The essence of the show has not changed: eight records to spend the rest of your life with, topped and tailed with herring gulls and Eric Coates’s By the Sleepy Lagoon. The wonderful simplicity of that formula holds the key to the programme’s success.
It is a slightly deceptive simplicity, because the records — usually music but not always — involve choices that reveal emotion and character. All but one of Elisabeth Schwarzkopf’s selections were her own recordings, while Margaret Thatcher asked for Bob Newhart’s comic monologue Introducing Tobacco to Civilisation.
“Music alone cannot make the island attractive,” wrote Lawley. “It is people’s thoughts and observations related to their music which do that.”
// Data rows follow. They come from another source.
(* ===== verification/LinuxReadSpec.v ===== *)
(** Reading from a socket: what the application gets of a packet, that no byte
    outside the buffer is touched, and that it is what reading from a ring
    gives. *)
From stdpp Require Import list.
From S2P Require Import Prelude CString CFile Bpf BpfFilter BpfValidate PcapInt Savefile Pcap LinuxInt LinuxFilterSpec LinuxRing LinuxRingSpec.
From S2P Require Import LinuxSys LinuxIface LinuxRead.

#[local] Open Scope Z_scope.
#[local] Open Scope c_scope.

(** ** The packet *)

(** The address as it is in the buffer: what [from.sll_halen] does not cover
    are bytes that were there before. *)
Definition over (from : sockaddr_ll) (old : list byte) : sockaddr_ll :=
  let n := Z.to_nat (Z.min SLL_ADDRLEN (sll_halen from)) in
  SockaddrLl (sll_protocol from) (sll_ifindex from) (sll_hatype from) (sll_pkttype from) (sll_halen from)
             (take n (sll_addr from) ++ drop n old).

(** The tags that are put back. *)
Definition tags (aux : list (option (Z * Z))) : list Z :=
  omap (fun a => match a with
                 | Some (tci, status) => if (tci =? 0) && (status .& TP_STATUS_VLAN_VALID =? 0) then None else Some tci
                 | None => None
                 end) aux.

(** The whole packet, with the headers of the library. *)
Definition socket_packet (h : linux) (from : sockaddr_ll) (data : list byte) (aux : list (option (Z * Z))) : list byte :=
  let p := user_packet (cooked (md h)) from data in
  match tags aux with
  | tci :: _ =>
      if negb (vlan_offset (md h) =? -1) && (vlan_offset (md h) <=? Z.min (iov_len h) (lenZ p)) then
        let o := Z.to_nat (vlan_offset (md h)) in (take o p ++ vlan_tag tci ++ drop o p)%list
      else p
  | [] => p
  end.

(** What [pcap_activate_linux] leaves for reading from a socket. *)
Record socket_ok (h : linux) (m : list byte) : Prop := SocketOk {
  so_snapshot : 0 < snapshot (l_p h) < 2 ^ 31;
  so_cooked : cooked (md h) = true -> SLL_HDR_LEN < snapshot (l_p h);
  so_bufsize : bufsize (l_p h) = snapshot (l_p h);
  so_offset : VLAN_TAG_LEN <= offset h;
  so_buffer : lenZ m = bufsize (l_p h) + offset h;
  so_vlan : vlan_offset (md h) = -1 \/ 0 <= vlan_offset (md h) <= 16 }.

(** What the kernel gives: at most one tag. *)
Record datagram_ok (d : datagram) : Prop := DatagramOk {
  do_len : lenZ (d_data d) < 2 ^ 31 - 64;
  do_addr : length (sll_addr (d_from d)) = 8%nat;
  do_halen : 0 <= sll_halen (d_from d) < 256;
  do_tags : (length (tags (d_aux d)) <= 1)%nat }.

(** ** The buffer *)

Lemma store_at pos a b c bs : lenZ a = pos -> lenZ b = lenZ bs -> store pos bs (a ++ b ++ c) = inr (a ++ bs ++ c)%list.
Proof.
  unfold store, lenZ. intros <- Hb. rewrite (proj2 (Z.ltb_ge _ 0)) by lia. rewrite !length_app. rewrite (proj2 (Z.ltb_ge _ _)) by lia.
  cbn [orb]. do 2 f_equal.
  - by rewrite Nat2Z.id, take_app_length.
  - f_equal. rewrite app_assoc, drop_app_ge; rewrite length_app; [|lia].
    replace (Z.to_nat (Z.of_nat (length a) + Z.of_nat (length bs)) - (length a + length b))%nat with 0%nat by lia. done.
Qed.

Lemma fetch_at pos n a b c : lenZ a = pos -> lenZ b = n -> fetch pos n (a ++ b ++ c) = inr b.
Proof.
  intros Ha Hb. pose proof (peek_at pos n a b c Ha Hb) as H. unfold peek in H. unfold fetch. by destruct (sub pos n (a ++ b ++ c)) as [bs|]; [injection H as ->|].
Qed.

(** A list in two pieces. *)
Lemma two_pieces {A} (l : list A) (n : Z) : 0 <= n <= lenZ l -> exists a b, l = (a ++ b)%list /\ lenZ a = n.
Proof. unfold lenZ. intros Hn. exists (take (Z.to_nat n) l), (drop (Z.to_nat n) l). rewrite take_drop, length_take. split; [done|lia]. Qed.

Lemma store_eq pos m a b c bs : m = (a ++ b ++ c)%list -> lenZ a = pos -> lenZ b = lenZ bs -> store pos bs m = inr (a ++ bs ++ c)%list.
Proof. intros ->. apply store_at. Qed.

Lemma lenZ_app {A} (l l' : list A) : lenZ (l ++ l') = lenZ l + lenZ l'.
Proof. unfold lenZ. rewrite length_app. lia. Qed.
Lemma lenZ_split n v : lenZ (le_split n v) = Z.of_nat n.
Proof. unfold lenZ. by rewrite length_le_split. Qed.

Lemma fill_header_at bp from a s r : lenZ a = bp -> lenZ s = SLL_HDR_LEN -> length (sll_addr from) = 8%nat -> 0 <= sll_halen from ->
  exists old, length old = 8%nat /\ fill_header bp from (a ++ s ++ r) = inr (a ++ sll_header (over from old) (sll_addr (over from old)) ++ r)%list.
Proof.
  intros Ha Hs Hl Hh. unfold SLL_HDR_LEN in Hs.
  destruct (two_pieces s 2) as (s1 & t1 & -> & H1); [lia|]. unfold lenZ in Hs. rewrite length_app in Hs.
  destruct (two_pieces t1 2) as (s2 & t2 & -> & H2); [unfold lenZ in *; lia|]. rewrite length_app in Hs.
  destruct (two_pieces t2 2) as (s3 & t3 & -> & H3); [unfold lenZ in *; lia|]. rewrite length_app in Hs.
  destruct (two_pieces t3 8) as (s4 & s5 & -> & H4); [unfold lenZ in *; lia|]. rewrite length_app in Hs.
  unfold lenZ in *. exists s4. split; [lia|]. unfold fill_header.
  set (n := if SLL_ADDRLEN <? sll_halen from then SLL_ADDRLEN else sll_halen from).
  assert (En : n = Z.min SLL_ADDRLEN (sll_halen from)) by (unfold n, SLL_ADDRLEN in *; destruct (Z.ltb_spec 8 (sll_halen from)); lia).
  assert (Hn : 0 <= n <= 8) by (unfold SLL_ADDRLEN in *; lia). clearbody n.
  set (b1 := le_split 2 (u16 _)). set (b2 := le_split 2 (htons (sll_hatype from))). set (b3 := le_split 2 (htons (sll_halen from))).
  set (b5 := le_split 2 (sll_protocol from)). set (adr := take (Z.to_nat n) (sll_addr from)).
  assert (Hb : lenZ b1 = 2 /\ lenZ b2 = 2 /\ lenZ b3 = 2 /\ lenZ b5 = 2) by (unfold b1, b2, b3, b5; by rewrite !lenZ_split).
  assert (Hadr : lenZ adr = n) by (unfold adr, lenZ; rewrite length_take; lia).
  assert (H5 : lenZ s5 = 2) by (unfold lenZ; lia). clear Hs.
  destruct (two_pieces s4 n) as (o1 & o2 & -> & Ho); [unfold lenZ; lia|]. rewrite length_app in H4. unfold lenZ in *.
  rewrite (store_eq bp _ a s1 (s2 ++ s3 ++ (o1 ++ o2) ++ s5 ++ r)); [|by rewrite <- !app_assoc|unfold lenZ; lia..]. cbn [fbind].
  rewrite (store_eq (bp + 2) _ (a ++ b1) s2 (s3 ++ (o1 ++ o2) ++ s5 ++ r)); [|by rewrite <- !app_assoc|unfold lenZ; rewrite ?length_app; lia..]. cbn [fbind].
  rewrite (store_eq (bp + 4) _ (a ++ b1 ++ b2) s3 ((o1 ++ o2) ++ s5 ++ r)); [|by rewrite <- !app_assoc|unfold lenZ; rewrite ?length_app; lia..]. cbn [fbind].
  rewrite (store_eq (bp + 6) _ (a ++ b1 ++ b2 ++ b3) o1 (o2 ++ s5 ++ r)); [|by rewrite <- !app_assoc|unfold lenZ; rewrite ?length_app; lia..]. cbn [fbind].
  rewrite (store_eq (bp + 14) _ (a ++ b1 ++ b2 ++ b3 ++ adr ++ o2) s5 r); [|by rewrite <- !app_assoc|unfold lenZ; rewrite ?length_app; lia..].
  f_equal. unfold sll_header, over. cbn [sll_pkttype sll_hatype sll_halen sll_protocol sll_addr]. rewrite <- En.
  fold adr b1 b2 b3 b5. replace (drop (Z.to_nat n) (o1 ++ o2)) with o2; [by rewrite <- !app_assoc|].
  rewrite drop_app_ge by lia. by replace (Z.to_nat n - length o1)%nat with 0%nat by lia.
Qed.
Thus the scepticism sometimes voiced about politicians and the suspected influence of spin doctors. Why did Tony Blair and Iain Duncan Smith both pick Bruce Springsteen? Conceivably because both sought to be cool. David Cameron, heir to Blair, wants to be even cooler, hence his Killers, Smiths, Radiohead, and so on.
Anyway, they fit that brilliantly simple formula which Plomley, then a compere and writer, suggested in a letter to the BBC. One cold night in November 1941 at his digs in Hertfordshire his fire had gone out and he was already in pyjamas. “Nevertheless, I sat down at my typewriter,” he recalled in his first book, “and wrote to Leslie Perowne, who was in charge of the lighter kinds of record programmes.”
Because Plomley was a freelance, Desert Island Discs became his copyright. After his death in 1985 it went to his wife, Diana Wong. She still owns it but is now in her eighties and their daughter, Almond, acts for her.
Mother and daughter and the BBC agree on the need to have Plomley mentioned in the credits and the corporation pays Diana an annual sum (£5,000 in 1996, so probably more now). However, the family and the BBC cannot agree on the availability of the show after its weekly broadcast. This is why it is not available to listen to via the BBC’s website. Anybody hoping for that is greeted with this terse message: “For rights reasons, Desert Island Discs is not available as a listen again item.”
Wong has not been slow to assess her late husband’s successors. She was sharply critical, as were others, of Michael Parkinson’s two-year stint (1986-87). About Lawley she has been more muted, though famously remarking after the Brown edition that she demonstrated “an extraordinary obsession with other people’s sex lives”.
Young, who will be the fourth host of the show in its 64-year history, will have a hard act to follow, for at her best — neither coquettish nor frosty, neither intrusive nor fawning — Lawley has been superb. My eyes mist over even now, almost 17 years after it went out, at her sensitive treatment of the pianist John Ogdon, who described how his therapy for mental illness had involved the baking of sponge cakes.
Desert Island Discs is of course a list, and people love lists. It is a game, although not one played against others. But above all, if taken sufficiently seriously by the guest, it is about one life and the music flowing through it — music that touches a chord, recaptures a moment, offers solace, comfort, meaning and happiness. There is no reason why it should not go on for ever.